_What this task involves_
Word for word, return the lines from the start of the entries below through the line that has "Variable delim : ascii.".

Items from a dataset

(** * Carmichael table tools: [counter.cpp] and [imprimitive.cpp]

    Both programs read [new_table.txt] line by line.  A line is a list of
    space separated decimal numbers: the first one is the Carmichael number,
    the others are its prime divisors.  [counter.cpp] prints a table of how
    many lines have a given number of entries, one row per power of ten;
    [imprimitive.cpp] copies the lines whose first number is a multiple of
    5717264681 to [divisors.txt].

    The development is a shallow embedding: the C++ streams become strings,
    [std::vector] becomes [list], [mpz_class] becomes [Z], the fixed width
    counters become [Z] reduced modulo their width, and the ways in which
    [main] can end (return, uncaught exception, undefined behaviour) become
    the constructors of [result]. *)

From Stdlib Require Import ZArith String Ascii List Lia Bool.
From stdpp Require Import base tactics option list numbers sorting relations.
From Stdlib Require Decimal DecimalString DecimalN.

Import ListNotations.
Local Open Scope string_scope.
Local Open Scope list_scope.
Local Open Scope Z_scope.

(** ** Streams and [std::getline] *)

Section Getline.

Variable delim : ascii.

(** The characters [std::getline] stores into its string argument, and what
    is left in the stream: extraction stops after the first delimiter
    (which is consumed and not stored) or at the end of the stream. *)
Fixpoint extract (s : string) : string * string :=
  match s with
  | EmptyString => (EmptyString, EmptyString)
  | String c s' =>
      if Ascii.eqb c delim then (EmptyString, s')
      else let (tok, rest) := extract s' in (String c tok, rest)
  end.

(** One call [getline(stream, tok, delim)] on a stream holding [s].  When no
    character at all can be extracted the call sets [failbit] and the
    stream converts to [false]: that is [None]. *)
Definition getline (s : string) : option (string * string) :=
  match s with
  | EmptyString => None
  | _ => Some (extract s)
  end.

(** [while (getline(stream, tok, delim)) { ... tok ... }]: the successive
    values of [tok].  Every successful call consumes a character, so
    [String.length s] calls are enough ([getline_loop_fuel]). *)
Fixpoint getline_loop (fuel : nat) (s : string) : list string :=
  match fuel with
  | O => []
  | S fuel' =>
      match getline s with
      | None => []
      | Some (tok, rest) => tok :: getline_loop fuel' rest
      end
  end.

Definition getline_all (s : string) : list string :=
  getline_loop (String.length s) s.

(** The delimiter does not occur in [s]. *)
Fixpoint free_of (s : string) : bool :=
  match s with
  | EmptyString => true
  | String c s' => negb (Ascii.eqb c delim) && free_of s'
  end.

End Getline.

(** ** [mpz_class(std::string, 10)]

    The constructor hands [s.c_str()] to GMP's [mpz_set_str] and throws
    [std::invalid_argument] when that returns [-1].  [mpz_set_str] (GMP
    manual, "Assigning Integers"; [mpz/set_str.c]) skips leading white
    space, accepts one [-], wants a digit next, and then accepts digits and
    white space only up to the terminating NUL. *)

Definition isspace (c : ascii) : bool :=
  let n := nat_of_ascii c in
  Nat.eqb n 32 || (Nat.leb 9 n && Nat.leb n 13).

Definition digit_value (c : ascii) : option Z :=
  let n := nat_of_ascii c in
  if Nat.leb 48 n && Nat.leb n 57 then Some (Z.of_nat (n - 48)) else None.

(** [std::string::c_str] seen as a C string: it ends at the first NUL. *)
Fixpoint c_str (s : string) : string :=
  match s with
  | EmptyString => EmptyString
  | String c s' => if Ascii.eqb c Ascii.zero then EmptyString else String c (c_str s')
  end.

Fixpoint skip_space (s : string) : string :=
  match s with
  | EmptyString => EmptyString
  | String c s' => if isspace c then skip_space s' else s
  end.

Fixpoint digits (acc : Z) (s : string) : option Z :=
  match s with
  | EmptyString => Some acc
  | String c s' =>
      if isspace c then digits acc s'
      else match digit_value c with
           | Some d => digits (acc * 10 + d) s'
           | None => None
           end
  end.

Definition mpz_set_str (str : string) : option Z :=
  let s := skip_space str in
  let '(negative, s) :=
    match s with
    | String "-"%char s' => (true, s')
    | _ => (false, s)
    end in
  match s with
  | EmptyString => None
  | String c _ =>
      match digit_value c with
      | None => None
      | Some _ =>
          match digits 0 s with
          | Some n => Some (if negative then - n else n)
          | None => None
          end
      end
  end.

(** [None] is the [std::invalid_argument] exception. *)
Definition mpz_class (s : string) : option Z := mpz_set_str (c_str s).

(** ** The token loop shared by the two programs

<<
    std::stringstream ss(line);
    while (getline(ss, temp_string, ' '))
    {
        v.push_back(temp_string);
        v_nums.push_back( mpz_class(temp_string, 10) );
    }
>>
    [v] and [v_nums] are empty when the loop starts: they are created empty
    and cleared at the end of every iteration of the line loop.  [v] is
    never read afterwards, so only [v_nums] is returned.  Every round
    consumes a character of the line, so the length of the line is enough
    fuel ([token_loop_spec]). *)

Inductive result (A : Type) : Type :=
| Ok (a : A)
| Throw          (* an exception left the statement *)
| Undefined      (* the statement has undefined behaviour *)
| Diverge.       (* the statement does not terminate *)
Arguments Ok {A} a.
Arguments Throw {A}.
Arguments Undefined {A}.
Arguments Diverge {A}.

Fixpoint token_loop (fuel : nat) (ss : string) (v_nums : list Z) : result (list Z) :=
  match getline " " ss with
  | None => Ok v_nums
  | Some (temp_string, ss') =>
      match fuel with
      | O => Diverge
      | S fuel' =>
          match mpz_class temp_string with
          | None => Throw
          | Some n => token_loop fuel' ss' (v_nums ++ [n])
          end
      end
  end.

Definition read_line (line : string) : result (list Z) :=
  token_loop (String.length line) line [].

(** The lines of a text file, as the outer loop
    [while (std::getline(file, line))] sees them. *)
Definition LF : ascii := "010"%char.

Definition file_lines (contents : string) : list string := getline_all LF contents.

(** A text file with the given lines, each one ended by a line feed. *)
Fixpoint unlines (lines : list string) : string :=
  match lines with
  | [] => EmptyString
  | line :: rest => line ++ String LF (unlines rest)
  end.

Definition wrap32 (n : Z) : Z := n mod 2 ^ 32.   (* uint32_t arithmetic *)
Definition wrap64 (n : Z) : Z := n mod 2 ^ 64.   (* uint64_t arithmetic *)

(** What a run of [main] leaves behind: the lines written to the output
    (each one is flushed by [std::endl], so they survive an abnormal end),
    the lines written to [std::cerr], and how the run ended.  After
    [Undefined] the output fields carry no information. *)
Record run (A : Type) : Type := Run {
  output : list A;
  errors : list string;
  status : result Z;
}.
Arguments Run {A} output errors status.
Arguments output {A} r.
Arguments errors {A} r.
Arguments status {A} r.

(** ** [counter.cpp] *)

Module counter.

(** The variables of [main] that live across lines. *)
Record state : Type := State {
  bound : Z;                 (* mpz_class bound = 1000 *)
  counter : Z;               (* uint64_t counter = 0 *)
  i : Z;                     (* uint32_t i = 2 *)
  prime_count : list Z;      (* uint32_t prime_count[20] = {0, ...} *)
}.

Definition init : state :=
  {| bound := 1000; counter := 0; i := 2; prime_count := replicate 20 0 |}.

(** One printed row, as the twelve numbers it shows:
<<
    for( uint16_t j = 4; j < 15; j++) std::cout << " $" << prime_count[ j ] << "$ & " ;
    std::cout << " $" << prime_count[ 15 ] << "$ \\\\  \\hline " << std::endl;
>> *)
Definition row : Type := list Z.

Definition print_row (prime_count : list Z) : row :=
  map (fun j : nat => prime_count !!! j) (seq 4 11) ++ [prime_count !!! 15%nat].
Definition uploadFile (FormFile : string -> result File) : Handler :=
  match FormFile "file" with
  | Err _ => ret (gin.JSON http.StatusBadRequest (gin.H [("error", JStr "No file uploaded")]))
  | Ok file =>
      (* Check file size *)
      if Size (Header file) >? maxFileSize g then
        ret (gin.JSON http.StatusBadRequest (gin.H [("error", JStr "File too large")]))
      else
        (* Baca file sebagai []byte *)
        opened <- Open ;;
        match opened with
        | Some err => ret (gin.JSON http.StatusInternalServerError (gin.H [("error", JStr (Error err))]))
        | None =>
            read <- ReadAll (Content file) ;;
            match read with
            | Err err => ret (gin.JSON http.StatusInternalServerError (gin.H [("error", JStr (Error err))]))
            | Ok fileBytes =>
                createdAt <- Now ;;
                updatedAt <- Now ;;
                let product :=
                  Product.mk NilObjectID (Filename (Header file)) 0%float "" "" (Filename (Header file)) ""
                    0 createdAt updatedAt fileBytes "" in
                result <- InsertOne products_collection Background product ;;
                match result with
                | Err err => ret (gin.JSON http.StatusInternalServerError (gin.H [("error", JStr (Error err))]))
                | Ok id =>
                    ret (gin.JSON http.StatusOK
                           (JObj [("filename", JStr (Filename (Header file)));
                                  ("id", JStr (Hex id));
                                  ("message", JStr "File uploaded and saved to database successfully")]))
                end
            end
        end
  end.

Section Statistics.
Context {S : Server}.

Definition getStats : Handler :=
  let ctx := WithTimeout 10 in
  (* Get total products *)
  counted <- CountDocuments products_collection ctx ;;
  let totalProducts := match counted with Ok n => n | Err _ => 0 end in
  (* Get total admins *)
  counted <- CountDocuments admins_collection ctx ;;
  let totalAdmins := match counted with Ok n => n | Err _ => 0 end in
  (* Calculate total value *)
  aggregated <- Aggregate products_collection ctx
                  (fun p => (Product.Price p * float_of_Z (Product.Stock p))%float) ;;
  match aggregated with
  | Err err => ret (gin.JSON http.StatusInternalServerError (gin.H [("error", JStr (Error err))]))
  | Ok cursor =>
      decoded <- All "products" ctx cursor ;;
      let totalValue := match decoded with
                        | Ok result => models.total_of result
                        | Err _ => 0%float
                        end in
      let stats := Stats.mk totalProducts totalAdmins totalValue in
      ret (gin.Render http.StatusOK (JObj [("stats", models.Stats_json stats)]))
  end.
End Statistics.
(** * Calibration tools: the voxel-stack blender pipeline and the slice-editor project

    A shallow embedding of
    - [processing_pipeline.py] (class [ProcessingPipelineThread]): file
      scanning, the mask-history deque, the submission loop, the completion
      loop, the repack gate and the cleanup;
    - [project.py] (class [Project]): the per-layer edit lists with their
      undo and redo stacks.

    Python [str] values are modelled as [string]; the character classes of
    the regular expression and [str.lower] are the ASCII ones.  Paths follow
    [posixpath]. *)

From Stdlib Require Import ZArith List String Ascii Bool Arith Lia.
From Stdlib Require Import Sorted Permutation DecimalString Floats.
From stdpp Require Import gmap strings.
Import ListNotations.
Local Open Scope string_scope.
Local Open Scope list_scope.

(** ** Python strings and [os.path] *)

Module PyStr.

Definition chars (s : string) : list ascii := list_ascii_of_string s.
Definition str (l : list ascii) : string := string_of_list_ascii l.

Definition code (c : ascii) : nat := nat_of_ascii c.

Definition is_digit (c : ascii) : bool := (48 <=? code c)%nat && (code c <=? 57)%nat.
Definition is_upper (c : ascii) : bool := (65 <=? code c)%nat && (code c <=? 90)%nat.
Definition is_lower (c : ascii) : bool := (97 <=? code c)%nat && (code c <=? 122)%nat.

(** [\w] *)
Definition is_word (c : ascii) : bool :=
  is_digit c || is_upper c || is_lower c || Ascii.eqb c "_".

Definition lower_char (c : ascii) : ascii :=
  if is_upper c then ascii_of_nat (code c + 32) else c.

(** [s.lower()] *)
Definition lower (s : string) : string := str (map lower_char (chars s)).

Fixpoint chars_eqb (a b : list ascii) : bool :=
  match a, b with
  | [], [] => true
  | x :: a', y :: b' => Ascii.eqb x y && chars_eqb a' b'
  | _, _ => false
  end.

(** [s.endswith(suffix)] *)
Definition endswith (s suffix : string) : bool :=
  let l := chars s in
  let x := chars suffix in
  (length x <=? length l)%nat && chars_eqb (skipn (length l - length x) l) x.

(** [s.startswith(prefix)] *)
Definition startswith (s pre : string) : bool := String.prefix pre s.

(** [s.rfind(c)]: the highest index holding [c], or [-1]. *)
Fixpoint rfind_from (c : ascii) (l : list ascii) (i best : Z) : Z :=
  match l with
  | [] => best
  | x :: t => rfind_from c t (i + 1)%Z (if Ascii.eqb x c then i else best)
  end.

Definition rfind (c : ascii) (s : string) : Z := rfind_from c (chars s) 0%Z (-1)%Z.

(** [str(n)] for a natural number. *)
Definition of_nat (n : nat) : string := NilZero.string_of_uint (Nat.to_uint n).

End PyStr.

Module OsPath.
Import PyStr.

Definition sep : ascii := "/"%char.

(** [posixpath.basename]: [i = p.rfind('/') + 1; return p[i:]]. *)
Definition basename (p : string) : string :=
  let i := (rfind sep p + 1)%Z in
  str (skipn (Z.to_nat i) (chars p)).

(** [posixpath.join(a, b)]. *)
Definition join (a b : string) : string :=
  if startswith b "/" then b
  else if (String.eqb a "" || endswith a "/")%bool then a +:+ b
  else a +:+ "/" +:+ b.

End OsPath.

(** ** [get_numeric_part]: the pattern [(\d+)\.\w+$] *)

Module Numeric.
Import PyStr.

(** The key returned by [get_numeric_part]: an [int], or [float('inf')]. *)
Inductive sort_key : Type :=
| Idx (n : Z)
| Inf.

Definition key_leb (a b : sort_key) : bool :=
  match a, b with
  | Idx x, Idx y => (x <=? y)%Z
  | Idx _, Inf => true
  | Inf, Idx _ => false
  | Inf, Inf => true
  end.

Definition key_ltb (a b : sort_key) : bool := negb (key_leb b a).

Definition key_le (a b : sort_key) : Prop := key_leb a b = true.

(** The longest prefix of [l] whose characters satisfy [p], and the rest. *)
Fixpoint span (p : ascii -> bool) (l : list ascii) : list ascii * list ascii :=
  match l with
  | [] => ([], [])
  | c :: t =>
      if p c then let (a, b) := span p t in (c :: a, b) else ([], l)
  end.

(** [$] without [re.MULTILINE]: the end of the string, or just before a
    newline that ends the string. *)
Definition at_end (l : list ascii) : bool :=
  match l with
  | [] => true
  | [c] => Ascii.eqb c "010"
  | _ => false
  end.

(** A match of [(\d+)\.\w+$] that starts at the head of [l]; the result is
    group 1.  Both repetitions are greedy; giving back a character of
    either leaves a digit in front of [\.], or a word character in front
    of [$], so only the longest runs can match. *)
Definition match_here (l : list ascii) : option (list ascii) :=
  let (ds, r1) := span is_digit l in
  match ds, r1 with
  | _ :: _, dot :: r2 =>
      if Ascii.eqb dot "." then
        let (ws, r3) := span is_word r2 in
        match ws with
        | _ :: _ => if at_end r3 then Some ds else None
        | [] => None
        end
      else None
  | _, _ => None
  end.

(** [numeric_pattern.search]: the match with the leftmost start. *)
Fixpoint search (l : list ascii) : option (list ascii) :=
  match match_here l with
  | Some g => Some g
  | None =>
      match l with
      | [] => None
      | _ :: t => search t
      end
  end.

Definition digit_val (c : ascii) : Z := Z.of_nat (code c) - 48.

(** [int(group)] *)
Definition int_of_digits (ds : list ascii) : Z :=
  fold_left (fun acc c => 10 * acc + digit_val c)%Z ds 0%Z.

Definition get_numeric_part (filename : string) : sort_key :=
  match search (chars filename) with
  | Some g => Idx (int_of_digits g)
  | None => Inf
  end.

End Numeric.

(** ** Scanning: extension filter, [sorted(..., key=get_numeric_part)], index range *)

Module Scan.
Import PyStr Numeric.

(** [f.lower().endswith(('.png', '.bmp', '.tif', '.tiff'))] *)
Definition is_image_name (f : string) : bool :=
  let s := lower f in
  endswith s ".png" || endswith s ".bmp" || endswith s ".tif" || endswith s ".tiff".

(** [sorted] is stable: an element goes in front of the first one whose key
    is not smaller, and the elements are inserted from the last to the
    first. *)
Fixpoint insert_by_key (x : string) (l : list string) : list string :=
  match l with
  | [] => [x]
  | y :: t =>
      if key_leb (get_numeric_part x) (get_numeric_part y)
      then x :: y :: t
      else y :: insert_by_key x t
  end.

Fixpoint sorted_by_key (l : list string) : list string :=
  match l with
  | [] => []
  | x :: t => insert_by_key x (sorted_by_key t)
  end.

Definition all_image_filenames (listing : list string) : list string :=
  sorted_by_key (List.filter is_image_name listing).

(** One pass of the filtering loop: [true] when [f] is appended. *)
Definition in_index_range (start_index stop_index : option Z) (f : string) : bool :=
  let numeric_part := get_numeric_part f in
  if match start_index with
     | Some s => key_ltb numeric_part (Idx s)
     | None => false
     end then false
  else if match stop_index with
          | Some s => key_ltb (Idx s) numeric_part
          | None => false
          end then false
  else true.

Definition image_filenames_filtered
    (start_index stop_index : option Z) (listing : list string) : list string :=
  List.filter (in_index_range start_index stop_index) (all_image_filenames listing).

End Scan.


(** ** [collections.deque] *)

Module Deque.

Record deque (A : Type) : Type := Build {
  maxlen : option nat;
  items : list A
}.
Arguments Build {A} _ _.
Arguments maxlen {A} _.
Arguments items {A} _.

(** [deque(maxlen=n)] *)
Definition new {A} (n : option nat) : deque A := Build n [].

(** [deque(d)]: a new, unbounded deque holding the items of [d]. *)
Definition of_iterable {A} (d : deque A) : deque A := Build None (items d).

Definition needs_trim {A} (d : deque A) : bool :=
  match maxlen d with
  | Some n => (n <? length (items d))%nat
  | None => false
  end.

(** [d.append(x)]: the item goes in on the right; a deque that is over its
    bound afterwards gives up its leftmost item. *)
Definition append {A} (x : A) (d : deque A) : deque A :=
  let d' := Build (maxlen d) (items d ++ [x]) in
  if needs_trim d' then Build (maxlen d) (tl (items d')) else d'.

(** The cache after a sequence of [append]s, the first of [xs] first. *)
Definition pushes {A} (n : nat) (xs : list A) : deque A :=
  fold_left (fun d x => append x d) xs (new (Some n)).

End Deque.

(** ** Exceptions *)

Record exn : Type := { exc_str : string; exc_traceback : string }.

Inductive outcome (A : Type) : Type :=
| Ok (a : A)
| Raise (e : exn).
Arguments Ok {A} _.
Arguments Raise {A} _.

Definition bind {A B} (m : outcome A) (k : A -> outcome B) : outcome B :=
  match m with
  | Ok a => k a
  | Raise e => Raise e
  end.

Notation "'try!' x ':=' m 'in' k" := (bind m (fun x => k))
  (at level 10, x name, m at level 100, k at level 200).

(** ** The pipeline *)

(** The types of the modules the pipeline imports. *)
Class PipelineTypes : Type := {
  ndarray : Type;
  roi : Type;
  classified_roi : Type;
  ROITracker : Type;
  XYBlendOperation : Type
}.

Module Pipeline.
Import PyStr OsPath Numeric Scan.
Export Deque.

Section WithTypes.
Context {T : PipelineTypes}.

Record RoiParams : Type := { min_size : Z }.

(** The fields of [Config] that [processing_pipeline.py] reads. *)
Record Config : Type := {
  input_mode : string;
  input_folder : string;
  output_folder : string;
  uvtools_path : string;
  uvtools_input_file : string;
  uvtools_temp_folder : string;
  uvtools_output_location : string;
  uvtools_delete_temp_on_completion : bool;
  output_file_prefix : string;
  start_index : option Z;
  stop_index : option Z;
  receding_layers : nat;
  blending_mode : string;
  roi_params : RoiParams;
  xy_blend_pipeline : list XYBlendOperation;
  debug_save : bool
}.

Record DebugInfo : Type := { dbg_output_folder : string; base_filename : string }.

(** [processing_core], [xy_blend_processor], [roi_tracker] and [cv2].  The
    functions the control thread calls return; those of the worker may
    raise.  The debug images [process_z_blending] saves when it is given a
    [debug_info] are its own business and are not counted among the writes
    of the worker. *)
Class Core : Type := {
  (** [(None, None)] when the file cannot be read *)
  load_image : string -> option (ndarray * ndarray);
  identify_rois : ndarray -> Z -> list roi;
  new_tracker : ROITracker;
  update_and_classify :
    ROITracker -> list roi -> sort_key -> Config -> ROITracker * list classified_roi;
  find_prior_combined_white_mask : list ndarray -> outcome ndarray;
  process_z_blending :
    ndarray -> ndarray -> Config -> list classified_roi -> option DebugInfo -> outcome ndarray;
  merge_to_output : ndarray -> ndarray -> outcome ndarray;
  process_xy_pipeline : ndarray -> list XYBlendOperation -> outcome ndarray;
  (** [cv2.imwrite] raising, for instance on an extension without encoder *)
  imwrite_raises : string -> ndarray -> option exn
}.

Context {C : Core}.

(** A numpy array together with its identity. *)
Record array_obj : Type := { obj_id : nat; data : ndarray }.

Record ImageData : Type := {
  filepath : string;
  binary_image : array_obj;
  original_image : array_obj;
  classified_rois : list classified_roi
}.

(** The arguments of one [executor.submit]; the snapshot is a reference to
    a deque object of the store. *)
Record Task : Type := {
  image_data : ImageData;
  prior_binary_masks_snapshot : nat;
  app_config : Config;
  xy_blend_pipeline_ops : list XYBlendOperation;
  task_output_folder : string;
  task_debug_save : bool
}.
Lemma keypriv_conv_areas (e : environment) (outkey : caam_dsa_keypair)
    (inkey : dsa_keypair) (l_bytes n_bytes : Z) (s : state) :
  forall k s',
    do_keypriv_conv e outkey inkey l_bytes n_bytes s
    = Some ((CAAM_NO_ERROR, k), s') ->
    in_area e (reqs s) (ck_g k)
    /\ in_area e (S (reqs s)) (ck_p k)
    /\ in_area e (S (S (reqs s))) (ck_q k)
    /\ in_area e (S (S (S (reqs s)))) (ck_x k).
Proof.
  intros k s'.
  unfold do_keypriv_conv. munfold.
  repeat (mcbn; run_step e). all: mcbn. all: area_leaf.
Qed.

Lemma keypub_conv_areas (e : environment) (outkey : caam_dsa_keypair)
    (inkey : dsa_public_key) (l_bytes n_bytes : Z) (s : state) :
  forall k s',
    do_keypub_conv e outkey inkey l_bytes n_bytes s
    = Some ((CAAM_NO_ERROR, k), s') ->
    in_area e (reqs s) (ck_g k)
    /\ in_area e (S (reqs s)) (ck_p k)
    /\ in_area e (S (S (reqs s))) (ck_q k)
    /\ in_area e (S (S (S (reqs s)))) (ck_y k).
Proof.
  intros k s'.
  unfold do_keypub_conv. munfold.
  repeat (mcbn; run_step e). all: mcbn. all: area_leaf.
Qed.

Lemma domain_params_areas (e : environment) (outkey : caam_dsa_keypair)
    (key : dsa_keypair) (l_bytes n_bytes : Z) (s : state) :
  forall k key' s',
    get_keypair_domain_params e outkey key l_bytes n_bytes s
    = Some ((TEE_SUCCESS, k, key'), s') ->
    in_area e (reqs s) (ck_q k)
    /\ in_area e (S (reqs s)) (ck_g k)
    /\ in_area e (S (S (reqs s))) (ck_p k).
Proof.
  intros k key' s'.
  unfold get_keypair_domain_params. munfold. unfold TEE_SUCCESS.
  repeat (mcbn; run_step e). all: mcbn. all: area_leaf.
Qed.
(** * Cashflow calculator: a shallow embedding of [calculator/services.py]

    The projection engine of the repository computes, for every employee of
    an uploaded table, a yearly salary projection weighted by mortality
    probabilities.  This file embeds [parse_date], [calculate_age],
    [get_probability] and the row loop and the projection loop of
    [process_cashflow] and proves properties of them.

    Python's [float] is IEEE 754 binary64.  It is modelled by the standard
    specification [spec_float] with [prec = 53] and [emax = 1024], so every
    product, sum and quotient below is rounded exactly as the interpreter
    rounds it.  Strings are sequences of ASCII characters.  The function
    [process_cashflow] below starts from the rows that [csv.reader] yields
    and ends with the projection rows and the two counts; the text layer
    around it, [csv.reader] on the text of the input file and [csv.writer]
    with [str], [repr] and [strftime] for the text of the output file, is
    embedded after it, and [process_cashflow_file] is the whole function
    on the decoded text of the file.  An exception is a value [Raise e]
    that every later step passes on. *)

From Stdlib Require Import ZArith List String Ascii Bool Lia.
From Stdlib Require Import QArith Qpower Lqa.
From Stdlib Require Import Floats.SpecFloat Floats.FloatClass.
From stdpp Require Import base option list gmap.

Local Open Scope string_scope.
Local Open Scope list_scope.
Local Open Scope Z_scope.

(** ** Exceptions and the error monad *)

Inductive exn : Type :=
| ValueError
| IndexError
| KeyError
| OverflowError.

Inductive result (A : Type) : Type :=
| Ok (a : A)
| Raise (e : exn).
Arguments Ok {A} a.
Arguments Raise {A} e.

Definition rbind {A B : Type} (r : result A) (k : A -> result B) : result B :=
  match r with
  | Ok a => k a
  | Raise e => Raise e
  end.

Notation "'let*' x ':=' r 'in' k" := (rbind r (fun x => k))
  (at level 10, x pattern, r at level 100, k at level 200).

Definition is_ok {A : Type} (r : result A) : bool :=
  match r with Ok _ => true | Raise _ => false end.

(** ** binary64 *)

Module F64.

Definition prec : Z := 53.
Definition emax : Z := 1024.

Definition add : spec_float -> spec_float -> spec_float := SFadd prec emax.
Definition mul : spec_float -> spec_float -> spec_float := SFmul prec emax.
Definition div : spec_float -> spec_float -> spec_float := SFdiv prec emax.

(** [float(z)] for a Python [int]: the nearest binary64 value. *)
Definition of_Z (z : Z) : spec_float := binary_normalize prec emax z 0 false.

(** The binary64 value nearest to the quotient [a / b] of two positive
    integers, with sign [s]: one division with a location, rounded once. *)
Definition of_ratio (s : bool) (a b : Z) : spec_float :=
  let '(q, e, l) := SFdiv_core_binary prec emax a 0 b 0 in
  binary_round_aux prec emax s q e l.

_Solved exercise_
(** * Carmichael table tools: [counter.cpp] and [imprimitive.cpp]

    Both programs read [new_table.txt] line by line.  A line is a list of
    space separated decimal numbers: the first one is the Carmichael number,
    the others are its prime divisors.  [counter.cpp] prints a table of how
    many lines have a given number of entries, one row per power of ten;
    [imprimitive.cpp] copies the lines whose first number is a multiple of
    5717264681 to [divisors.txt].

    The development is a shallow embedding: the C++ streams become strings,
    [std::vector] becomes [list], [mpz_class] becomes [Z], the fixed width
    counters become [Z] reduced modulo their width, and the ways in which
    [main] can end (return, uncaught exception, undefined behaviour) become
    the constructors of [result]. *)

From Stdlib Require Import ZArith String Ascii List Lia Bool.
From stdpp Require Import base tactics option list numbers sorting relations.
From Stdlib Require Decimal DecimalString DecimalN.

Import ListNotations.
Local Open Scope string_scope.
Local Open Scope list_scope.
Local Open Scope Z_scope.

(** ** Streams and [std::getline] *)

Section Getline.

Variable delim : ascii.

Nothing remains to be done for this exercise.